Monitoring snapshots — record_*_snapshot.py¶
Code: record_confidence_snapshot.py, record_prediction_coverage_snapshot.py, record_bot_spike_counts_snapshot.py (all in project root).
Last validated: 2026-05-21
What they do¶
Three small Python scripts that run once per hourly cycle (after pe_update.py, before upload_backend.sh) and write one row-set per iteration to history tables on isog. They never modify the hub — they're pure observability emitters.
All three share the same patterns:
- Scatter-gather across all 200 shards × 256 ranges of
keywords.keywords_data_local - Idempotent DDL via
CREATE TABLE IF NOT EXISTSon first run - 3-retry insert with exponential back-off; on full failure the snapshot is skipped (history just misses one row for that cycle)
- Dated logs at
/home/data/{confidence_snapshot_logs,prediction_coverage_snapshot_logs,bot_spike_counts_logs}/
record_confidence_snapshot.py¶
Bins approved keywords by confidence score (0–100) into 10 buckets of width 10, computes counts and sum-of-confidence per (scope × bucket), inserts 110 rows per run (1 timestamp × 11 scopes [global + top-10 countries] × 10 buckets) into keywords_volume.confidence_distribution_history.
| Anchor | Constant | Note |
|---|---|---|
confidence-snapshot-top-countries |
TOP_N_COUNTRIES = 10 |
Different from bot-spike snapshot's 25 — pick deliberate |
Schema:
CREATE TABLE keywords_volume.confidence_distribution_history (
snapshot_at DateTime,
scope LowCardinality(String), -- 'global' or country code
bucket UInt8, -- 0–9 (× 10 = lower edge of the score bucket)
cnt UInt64,
sum_conf Float64
) ENGINE = MergeTree
ORDER BY (snapshot_at, scope, bucket)
Consumed by the demo app's api_confidence.py.
record_prediction_coverage_snapshot.py¶
Counts approved keywords per country whose processed_volume_trend JSON contains any month key greater than the current YYYYMM — i.e. keywords with a usable 12-month forecast attached. One row per country per run.

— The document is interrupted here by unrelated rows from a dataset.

(** The scheduler's state, the filesystems, the terminal, the input queue and the
    number of timer ticks. *)
Record Kernel := mkKernel {
  kst : Kst (W := W);
  files : Files D;
  term : tty.TtyState;
  keys : stdin.state;
  stats : Stats;
}.
Implicit Types (k : Kernel).

Definition set_kst k x : Kernel := mkKernel x (files k) (term k) (keys k) (stats k).
Definition set_files k x : Kernel := mkKernel (kst k) x (term k) (keys k) (stats k).
Definition set_term k x : Kernel := mkKernel (kst k) (files k) x (keys k) (stats k).
Definition set_keys k x : Kernel := mkKernel (kst k) (files k) (term k) x (stats k).

Definition this k : outcome Task := cur (kst k).
Definition set_this (f : Task -> Task) k : Kernel := set_kst k (upd_cur f (kst k)).
Definition table k : outcome FdTable := let! t := this k in Ret (fd_table t).
Definition set_table (t : FdTable) k : Kernel := set_this (fun x => set_fd_table x t) k.

(** The bytes at an address of the running program. *)
Definition load (a : Z) (n : nat) k : outcome (list Z) := tty.load a n (kst k).
Definition store (a : Z) (bs : list Z) k : outcome Kernel := let! x := tty.store a bs (kst k) in Ret (set_kst k x).
Definition load_slice (s : syscall_core.slice) k : outcome (list Z) := load (syscall_core.ptr s) (Z.to_nat (syscall_core.len s)) k.

(** A method that takes a path: [core::str::from_utf8(path)] first. *)
Definition with_str (bad : Z) (path : syscall_core.slice) (f : list Z -> Kernel -> outcome (Z * Kernel)) k : outcome (Z * Kernel) :=
  let! p := load_slice path k in if utf8_valid p then f p k else Ret (bad, k).

(** A method that fills a buffer of the program. *)
Definition with_buf (s : syscall_core.slice) (f : list Z -> Kernel -> outcome (Z * list Z * Kernel)) k : outcome (Z * Kernel) :=
  let! b := load_slice s k in
  let! (r, b, k) := f b k in
  let! k := store (syscall_core.ptr s) b k in Ret (r, k).

(** What the descriptors of the running task reach, and the state after a call on it. *)
Definition devs_of (t : Task) k : devs (fatfs.FatFs (option D)) (ext2.Ext2 (option D)) :=
  mkDevs (sched.pipes (kst k)) (fat_of (files k)) (ext2_of (files k)) (keys k) (output t).
Definition put_devs (t : FdTable) (d : devs (fatfs.FatFs (option D)) (ext2.Ext2 (option D))) k : Kernel :=
  set_keys (set_files (set_kst k (sched.set_pipes (upd_cur (fun x => set_output (set_fd_table x t) (out d)) (kst k)) (fdtable.pipes d)))
    (put_ext2 (put_fat (files k) (fat d)) (ext2 d))) (fdtable.tty d).

(** [SCHED.tasks[idx].fd_table.entries[fd]] after the check of the range. *)
Definition entry_of (fd : Z) k : outcome (option FdEntry) :=
  if bad_fd fd then Ret None else let! t := table k in idx t (Z.to_nat fd).

(** ** Console and clock *)

(** System calls come from user programs, so that [is_active] holds. *)
(* @src sys/syscall.rs 35-46 write_console *)
Definition write_console (bytes : list Z) k : outcome Kernel :=
  let! t := this k in
  let! o := task_output.write (output t) bytes in
  Ret (set_this (fun t => set_output t o) k).

(* @src sys/syscall.rs 79-84 get_char *)
Definition get_char k : outcome (Z * Kernel) :=
  let! (c, s) := stdin.pop (keys k) in
  Ret (match c with Some ch => ch | None => -6 end, set_keys k s).

(* @src sys/syscall.rs 48-56 fill_system_info *)
Definition system_uptime_ms k : outcome Z :=
  let! x := cmul u64_max (ticks (stats k)) 1000 in Ret (x / syscall_core.TIMER_HZ).

(** ** Opening, reading and writing *)

(* @src sys/syscall.rs 1430-1436 fs_open *)
Definition fs_open (path : syscall_core.slice) (flags : Z) : Kernel -> outcome (Z * Kernel) :=
  with_str (-22) path (fun p k =>
    let! t := table k in
    let! (r, t, v) := vfs_open (stats k) p flags t (files k) in
    Ret (r, set_table t (set_files k v))).

(* @src sys/syscall.rs 1438-1445 fs_close *)
Definition fs_close (fd : Z) k : outcome (Z * Kernel) :=
  let! t := this k in
  let! (r, tb, d) := close (fd_table t) fd (devs_of t k) in
  Ret (r, put_devs tb d k).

No load-bearing constants — uses today.strftime('%Y%m') dynamically. Nothing to anchor here.
Schema:
CREATE TABLE keywords_volume.prediction_coverage_history (
snapshot_at DateTime,
country LowCardinality(String),
cnt UInt64
) ENGINE = MergeTree
ORDER BY (snapshot_at, country)
Consumed by the demo app's api_prediction_coverage.py.
record_bot_spike_counts_snapshot.py¶
Two parallel scatter-gather scans:
spiked_kw_count— keywords matching the spike predicate (GSC >SPIKE_MIN_RATIO× median AND GSC >SPIKE_MIN_ABSAND GT/GKP < p75). Same predicate as the/spikesdemo page so the snapshot and the page stay in sync.bot_corrected_kw_count— keywords with non-emptybot_spike_monthsinprocessed_volume_trend_meta(i.e.processing.pyrepaired a bot-driven spike for them).
Aggregated globally + per top-25 country. ~26 rows per run (1 global + 25 countries).
| Anchor | Constants | Note |
|---|---|---|
bot-spike-snapshot-predicate |
SPIKE_MIN_RATIO = 10, SPIKE_MIN_ABS = 50 |
Same defaults as /spikes page; tight coupling |
bot-spike-snapshot-top-countries |
TOP_N_COUNTRIES = 25 |
Wider than confidence snapshot's 10 — bot patterns are country-localised |
Schema:
CREATE TABLE keywords_volume.bot_spike_counts_history (
snapshot_at DateTime,
scope LowCardinality(String),
spiked_kw_count UInt64,
bot_corrected_kw_count UInt64
) ENGINE = MergeTree
ORDER BY (snapshot_at, scope)
Failure modes (all 3)¶
| Symptom | Cause | Behaviour |
|---|---|---|
| Scatter-gather shard timeout | CH replica slow | Logged, that shard's contribution missing from the row |
Insert into keywords_volume.*_history fails |
isog write outage | 3 retries with 5 s back-off, then skip this cycle's snapshot |
| Snapshot script raises uncaught exception | Bug, OOM, etc. | keep_running.sh has no early-exit — next stages still run; one row missing from history |
A few missed snapshots are harmless; the time-series history just has a gap.
See also¶
- keep_running.sh — orchestrator that invokes all three
- Central hub table — read surface
- demo-app — consumer of these history tables (Phase 5)
record_bot_spike_counts_snapshot.py:KB-ANCHOR:bot-spike-snapshot-predicateis the same spike-predicate used by/spikesin the demo app — changes need to be applied in both places.